Data indicate that approximately 40% of inpatients with a covid diagnosis (via test, symptoms, or both) from mid-March through April 2020 had not been admitted with covid-like illness.
With such a broad definition of covid-like illness, there’s little chance hospitals *missed* coding people (including nursing home residents) who came to the hospital with symptoms that could have been caused by SARS-CoV-2. Patients admitted to the hospital for any reason were being tested for the virus - sometimes repeatedly.
While the “gap” between the two sets of numbers could point to nosocomial or attendant-borne spread, it could also simply be the result of incidental positives.
Observation 5: The relationship between hospital inpatient deaths with covid on the death certificate and people who were hospitalized because they had covid is unclear.
The gap between CLI admissions and covid hospitalizations (shown below) started seven days after the stay-home order. In the weeks that followed, it appears more people were being coded daily as covid hospitalizations than were being admitted to the hospital with CLI. From March 18th through May 30th, there were ~16,200 more covid+ hospitalizations than CLI admissions.
Over 15,000 NYC hospital inpatient deaths in these weeks have covid on the death certificate, per CDC WONDER. Without detailed record review, there’s no way of knowing how many of the 15K had covid symptoms when they were admitted.

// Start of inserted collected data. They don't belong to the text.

(* ===== verification/RangeArg.v ===== *)
(** Intervals of the range optimizer: [SEL_ARG] of opt_range.h.

    A [SEL_ARG] is an interval of values of a key part; intervals over the same
    key part form an ordered list, and each may point to a list over the next key
    part.  A value is the image of a field in a key, after a byte that says whether
    it is NULL when the field may be.  Each interval has its own field: the key
    parts of an index may have different types, and only some may be NULL.
    [Field::key_cmp] and [SEL_ARG::sel_cmp], which compares end points, are
    defined outside of the sources and an interface; so are [first] and [last],
    which find the ends of a list.  [None] is an access outside of a value, or a
    lack of fuel. *)
From S2P Require Import Prelude.
Open Scope Z_scope.

(** my_base.h *)
Definition NO_MIN_RANGE : Z := 1.
Definition NO_MAX_RANGE : Z := 2.
Definition NEAR_MIN : Z := 4.
Definition NEAR_MAX : Z := 8.
Definition GEOM_FLAG : Z := 128.
Definition HA_REVERSE_SORT : Z := 128.

Definition has (flags mask : Z) : bool := truth (Z.land flags mask).

(** A field; [sel_cmp]: the comparison of two values with their flags, which
    [SEL_ARG::sel_cmp] makes with the field it is given. *)
Record Field := mkField {
  real_maybe_null : bool;
  key_cmp : list Z -> list Z -> Z;
  sel_cmp : list Z -> list Z -> Z -> Z -> Z }.

(** [flag], [store_length] and [field] of a key part. *)
Record KEY_PART := mkPart { flag : Z; store_length : Z; key_field : Field }.

Inductive Type_ := IMPOSSIBLE | MAYBE | MAYBE_KEY | KEY_RANGE.
#[global] Instance Type_eq_dec : EqDecision Type_.
Proof. solve_decision. Defined.

(** An interval.  The members that link intervals, and [type], which is that of a
    list, are in [graph] below. *)
Record SEL_ARG := mkArg
  { field : Field; min_flag : Z; max_flag : Z; maybe_flag : Z; part : Z; maybe_null : bool;
    min_value : list Z; max_value : list Z }.

Definition invert_min_flag (min_flag : Z) : Z :=
  let max_flag_out := Z.land min_flag (Z.lnot (Z.lor NEAR_MIN NO_MIN_RANGE)) in
  let max_flag_out := if has min_flag NEAR_MIN then Z.lor max_flag_out NEAR_MAX else max_flag_out in
  if has min_flag NO_MIN_RANGE then Z.lor max_flag_out NO_MAX_RANGE else max_flag_out.
Definition invert_max_flag (max_flag : Z) : Z :=
  let min_flag_out := Z.land max_flag (Z.lnot (Z.lor NEAR_MAX NO_MAX_RANGE)) in
  let min_flag_out := if has max_flag NEAR_MAX then Z.lor min_flag_out NEAR_MIN else min_flag_out in
  if has max_flag NO_MAX_RANGE then Z.lor min_flag_out NO_MIN_RANGE else min_flag_out.

Section intervals.
Implicit Types (this arg : SEL_ARG).

Definition new_arg (field : Field) (part : Z) (min max : list Z) (min_flag max_flag maybe_flag : Z) : SEL_ARG :=
  mkArg field min_flag max_flag maybe_flag part (real_maybe_null field) min max.

Definition merge_flags arg this : SEL_ARG :=
  mkArg (field this) (min_flag this) (max_flag this) (Z.lor (maybe_flag this) (maybe_flag arg)) (part this) (maybe_null this)
    (min_value this) (max_value this).
Definition maybe_smaller this : SEL_ARG :=
  mkArg (field this) (min_flag this) (max_flag this) 1 (part this) (maybe_null this) (min_value this) (max_value this).
Definition is_null_interval this : option bool :=
  if maybe_null this then b ← max_value this !! 0%nat; Some (b =? 1) else Some false.

Definition cmp_min_to_min this arg : Z := sel_cmp (field this) (min_value this) (min_value arg) (min_flag this) (min_flag arg).
Definition cmp_min_to_max this arg : Z := sel_cmp (field this) (min_value this) (max_value arg) (min_flag this) (max_flag arg).
Definition cmp_max_to_max this arg : Z := sel_cmp (field this) (max_value this) (max_value arg) (max_flag this) (max_flag arg).
Definition cmp_max_to_min this arg : Z := sel_cmp (field this) (max_value this) (min_value arg) (max_flag this) (min_flag arg).

(** The types of the two lists; [KEY_RANGE] only compares the end points. *)
Definition is_same (type type' : Type_) this arg : bool :=
  if negb (bool_decide (type = type')) || negb (part this =? part arg) then false
  else if negb (bool_decide (type = KEY_RANGE)) then true
  else (cmp_min_to_min this arg =? 0) && (cmp_max_to_max this arg =? 0).

Definition clone_and this arg : SEL_ARG :=
  let '(new_min, flag_min) :=
    if 0 <=? cmp_min_to_min this arg then (min_value this, min_flag this) else (min_value arg, min_flag arg) in
  let '(new_max, flag_max) :=
    if cmp_max_to_max this arg <=? 0 then (max_value this, max_flag this) else (max_value arg, max_flag arg) in
  new_arg (field this) (part this) new_min new_max flag_min flag_max (Z.b2z (truth (maybe_flag this) && truth (maybe_flag arg))).
Definition clone_first this arg : SEL_ARG :=
  new_arg (field this) (part this) (min_value this) (min_value arg) (min_flag this)
    (if has (min_flag arg) NEAR_MIN then 0 else NEAR_MAX) (Z.lor (maybe_flag this) (maybe_flag arg)).
Definition clone_last this arg : SEL_ARG :=
  new_arg (field this) (part this) (min_value this) (max_value arg) (min_flag this) (max_flag arg)
    (Z.lor (maybe_flag this) (maybe_flag arg)).

Definition set_min (v : list Z) (f : Z) this : SEL_ARG :=
  mkArg (field this) f (max_flag this) (maybe_flag this) (part this) (maybe_null this) v (max_value this).
Definition set_max (v : list Z) (f : Z) this : SEL_ARG :=
  mkArg (field this) (min_flag this) f (maybe_flag this) (part this) (maybe_null this) (min_value this) v.
Definition both_open (flags : Z) : bool := Z.land flags (Z.lor NO_MAX_RANGE NO_MIN_RANGE) =? Z.lor NO_MAX_RANGE NO_MIN_RANGE.

(** The result is whether the range is full. *)
Definition copy_min this arg : bool * SEL_ARG :=
  if 0 <? cmp_min_to_min this arg then
    let this := set_min (min_value arg) (min_flag arg) this in
    if both_open (max_flag this) then (true, this) else (false, merge_flags arg this)
  else (false, merge_flags arg this).
Definition copy_max this arg : bool * SEL_ARG :=
  if cmp_max_to_max this arg <=? 0 then
    let this := set_max (max_value arg) (max_flag arg) this in
    if both_open (max_flag this) then (true, this) else (false, merge_flags arg this)
  else (false, merge_flags arg this).
Definition copy_min_to_min this arg : SEL_ARG := set_min (min_value arg) (min_flag arg) this.
Definition copy_min_to_max this arg : SEL_ARG :=
  set_max (min_value arg) (if has (min_flag arg) NEAR_MIN then 0 else NEAR_MAX) this.
Definition copy_max_to_min this arg : SEL_ARG :=
  set_min (max_value arg) (if has (max_flag arg) NEAR_MAX then 0 else NEAR_MIN) this.

Definition is_singlepoint this : option bool :=
  if truth (min_flag this) || truth (max_flag this) then Some false
  else if maybe_null this then
    a ← min_value this !! 0%nat; b ← max_value this !! 0%nat;
    if negb (a =? b) then Some false
    else if truth a then Some true
    else Some (key_cmp (field this) (drop 1 (min_value this)) (drop 1 (max_value this)) =? 0)
  else Some (key_cmp (field this) (min_value this) (max_value this) =? 0).

(** * Keys *)

(** [*min_value], and the bytes that are put into a key. *)
Definition image (nullable : bool) (v : list Z) (len : Z) : option (list Z) :=
  null ← (if nullable then b ← v !! 0%nat; Some (truth b) else Some false);
  if null : bool then Some (1 :: replicate (Z.to_nat (len - 1)) 0)
  else if len <=? Z.of_nat (length v) then Some (take (Z.to_nat len) v) else None.

(** The number of values that are appended, and the key. *)
Definition store_min (len : Z) (min_key : list Z) (min_key_flag : Z) this : option (Z * list Z) :=
  if has (min_flag this) GEOM_FLAG
     || (negb (has (min_flag this) NO_MIN_RANGE) && negb (has min_key_flag (Z.lor NO_MIN_RANGE NEAR_MIN)))
  then bytes ← image (maybe_null this) (min_value this) len; Some (1, min_key ++ bytes)
  else Some (0, min_key).
Definition store_max (len : Z) (max_key : list Z) (max_key_flag : Z) this : option (Z * list Z) :=
  if negb (has (max_flag this) NO_MAX_RANGE) && negb (has max_key_flag (Z.lor NO_MAX_RANGE NEAR_MAX))
  then bytes ← image (maybe_null this) (max_value this) len; Some (1, max_key ++ bytes)
  else Some (0, max_key).

Definition reversed (kp : Z -> KEY_PART) (p : Z) : bool := has (flag (kp p)) HA_REVERSE_SORT.

(** The keys and the numbers of parts, of the minimum and of the maximum. *)
Definition store_min_max (kp : Z -> KEY_PART) (len : Z) (min_key : list Z) (min_flag : Z) (max_key : list Z) (max_flag : Z)
    (min_part max_part : Z) this : option ((list Z * Z) * (list Z * Z)) :=
  if reversed kp (part this) then
    r ← store_min len max_key min_flag this; s ← store_max len min_key max_flag this;
    Some ((s.2, min_part + s.1), (r.2, max_part + r.1))
  else
    r ← store_min len min_key min_flag this; s ← store_max len max_key max_flag this;
    Some ((r.2, min_part + r.1), (s.2, max_part + s.1)).
Definition get_min_flag (kp : Z -> KEY_PART) this : Z :=
  if reversed kp (part this) then invert_max_flag (max_flag this) else min_flag this.
Definition get_max_flag (kp : Z -> KEY_PART) this : Z :=
  if reversed kp (part this) then invert_min_flag (min_flag this) else max_flag this.
End intervals.

(** * Graphs *)

(** An interval list: its type, its key part, and its intervals in order, each with
    its [next_key_part]. *)
Inductive graph := Graph (type : Type_) (gpart : Z) (args : list (SEL_ARG * option graph)).
Definition gtype (g : graph) : Type_ := let (ty, _, _) := g in ty.
Definition gpart (g : graph) : Z := let (_, p, _) := g in p.
Definition args (g : graph) : list (SEL_ARG * option graph) := let (_, _, l) := g in l.
Definition first (g : graph) : option (SEL_ARG * option graph) := args g !! 0%nat.
Definition last (g : graph) : option (SEL_ARG * option graph) := list.last (args g).

Section graphs.

(** [simple_key], with [elements] the number of intervals. *)
Definition simple_key (nkp : option graph) (elements : Z) : bool := (if nkp then false else true) && (elements =? 1).

(** The loop over two lists; [same_object]: [arg == this]. *)
Fixpoint all_same_loop (type type' : Type_) (cur cmp : list (SEL_ARG * option graph)) : bool :=
  match cur, cmp with
  | [], [] => true
  | a :: cur, b :: cmp => if is_same type type' a.1 b.1 then all_same_loop type type' cur cmp else false
  | _, _ => false
  end.
Definition all_same (same_object : bool) (this arg : graph) : bool :=
  if negb (bool_decide (gtype this = gtype arg)) || negb (gpart this =? gpart arg) then false
  else if negb (bool_decide (gtype this = KEY_RANGE)) then true
  else if same_object then true
  else all_same_loop (gtype this) (gtype arg) (args this) (args arg).

(** The number of values, the key and its flags. *)
Fixpoint store_min_key (n : nat) (key : Z -> KEY_PART) (range_key : list Z) (range_key_flag last_part : Z) (start_key : bool)
    (this : graph) : option (Z * (list Z * Z)) :=
  match n with
  | O => None
  | S n =>
      r ← first this; let '(key_tree, nkp) := r : SEL_ARG * option graph in
      r ← store_min (store_length (key (part key_tree))) range_key range_key_flag key_tree;
      let '(res, range_key) := r : Z * list Z in
      if res =? 0 then Some (0, (range_key, range_key_flag))
      else
        let range_key_flag := Z.lor range_key_flag (min_flag key_tree) in
        match nkp with
        | Some nkp =>
            if bool_decide (gtype nkp = KEY_RANGE) && negb (part key_tree =? last_part) && (gpart nkp =? part key_tree + 1)
               && negb (has range_key_flag (Z.lor NO_MIN_RANGE NEAR_MIN))
            then
              let asc := negb (reversed key (part key_tree)) in
              if Bool.eqb start_key asc then
                r ← store_min_key n key range_key range_key_flag last_part start_key nkp;
                let '(k, (range_key, range_key_flag)) := r : Z * (list Z * Z) in Some (res + k, (range_key, range_key_flag))
              else
                r ← store_max_key n key range_key (invert_min_flag range_key_flag) last_part start_key nkp;
                let '(k, (range_key, tmp_flag)) := r : Z * (list Z * Z) in Some (res + k, (range_key, invert_max_flag tmp_flag))
            else Some (res, (range_key, range_key_flag))
        | None => Some (res, (range_key, range_key_flag))
        end
  end
with store_max_key (n : nat) (key : Z -> KEY_PART) (range_key : list Z) (range_key_flag last_part : Z) (start_key : bool)
    (this : graph) : option (Z * (list Z * Z)) :=
  match n with
  | O => None
  | S n =>
      r ← last this; let '(key_tree, nkp) := r : SEL_ARG * option graph in
      r ← store_max (store_length (key (part key_tree))) range_key range_key_flag key_tree;
      let '(res, range_key) := r : Z * list Z in
      if res =? 0 then Some (0, (range_key, range_key_flag))
      else
        let range_key_flag := Z.lor range_key_flag (max_flag key_tree) in
        match nkp with
        | Some nkp =>
            if bool_decide (gtype nkp = KEY_RANGE) && negb (part key_tree =? last_part) && (gpart nkp =? part key_tree + 1)
               && negb (has range_key_flag (Z.lor NO_MAX_RANGE NEAR_MAX))
            then
              let asc := negb (reversed key (part key_tree)) in
              if (negb start_key && asc) || (start_key && negb asc) then
                r ← store_max_key n key range_key range_key_flag last_part start_key nkp;
                let '(k, (range_key, range_key_flag)) := r : Z * (list Z * Z) in Some (res + k, (range_key, range_key_flag))
              else
                r ← store_min_key n key range_key (invert_max_flag range_key_flag) last_part start_key nkp;
                let '(k, (range_key, tmp_flag)) := r : Z * (list Z * Z) in Some (res + k, (range_key, invert_min_flag tmp_flag))
            else Some (res, (range_key, range_key_flag))
        | None => Some (res, (range_key, range_key_flag))
        end
  end.
End graphs.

Covid-attributed deaths were 44% of CLI Admissions and 30% of covid hospitalizations. Must’ve been a lot of nursing home residents who were transferred to hospitals, right?
Not really. Only 13% (~2,000) of those 15K covid hospital deaths were from nursing homes.
New York’s a big city, but 13,000 covid hospital inpatient deaths in eleven weeks among people who were transfer from nursing homes defies credulity. We’d expect less-healthy, more vulnerable people to be hospitalized for & with covid, but these numbers and age distribution don’t mesh well with recent estimates of the pre-vax infection fatality ratio2.
It’s no wonder Michael Senger, Ethical Skeptic, and other analysts (including me 🙋♀️) have said it was mis-use of ventilators, protocol-induced staffing shortages, isolation, failure to treat, similar factors that resulted in thousands of Spring 2020 iatrogenic deaths in New York City and elsewhere.
I welcome other insights, questions, and analysis related to the NYC 2020 mortality event. Other posts and data file for the current article below.
Per NYC Dept of Health, a clinically-diagnosed covid ED visit is “a visit with an ICD-10 discharge diagnosis code of U07.1 or a SNOMED code of 840539006.” A clinical diagnosis does not have to include a laboratory-confirmed test for SARS-CoV-2, but a positive test irrespective of symptoms would receive diagnosis.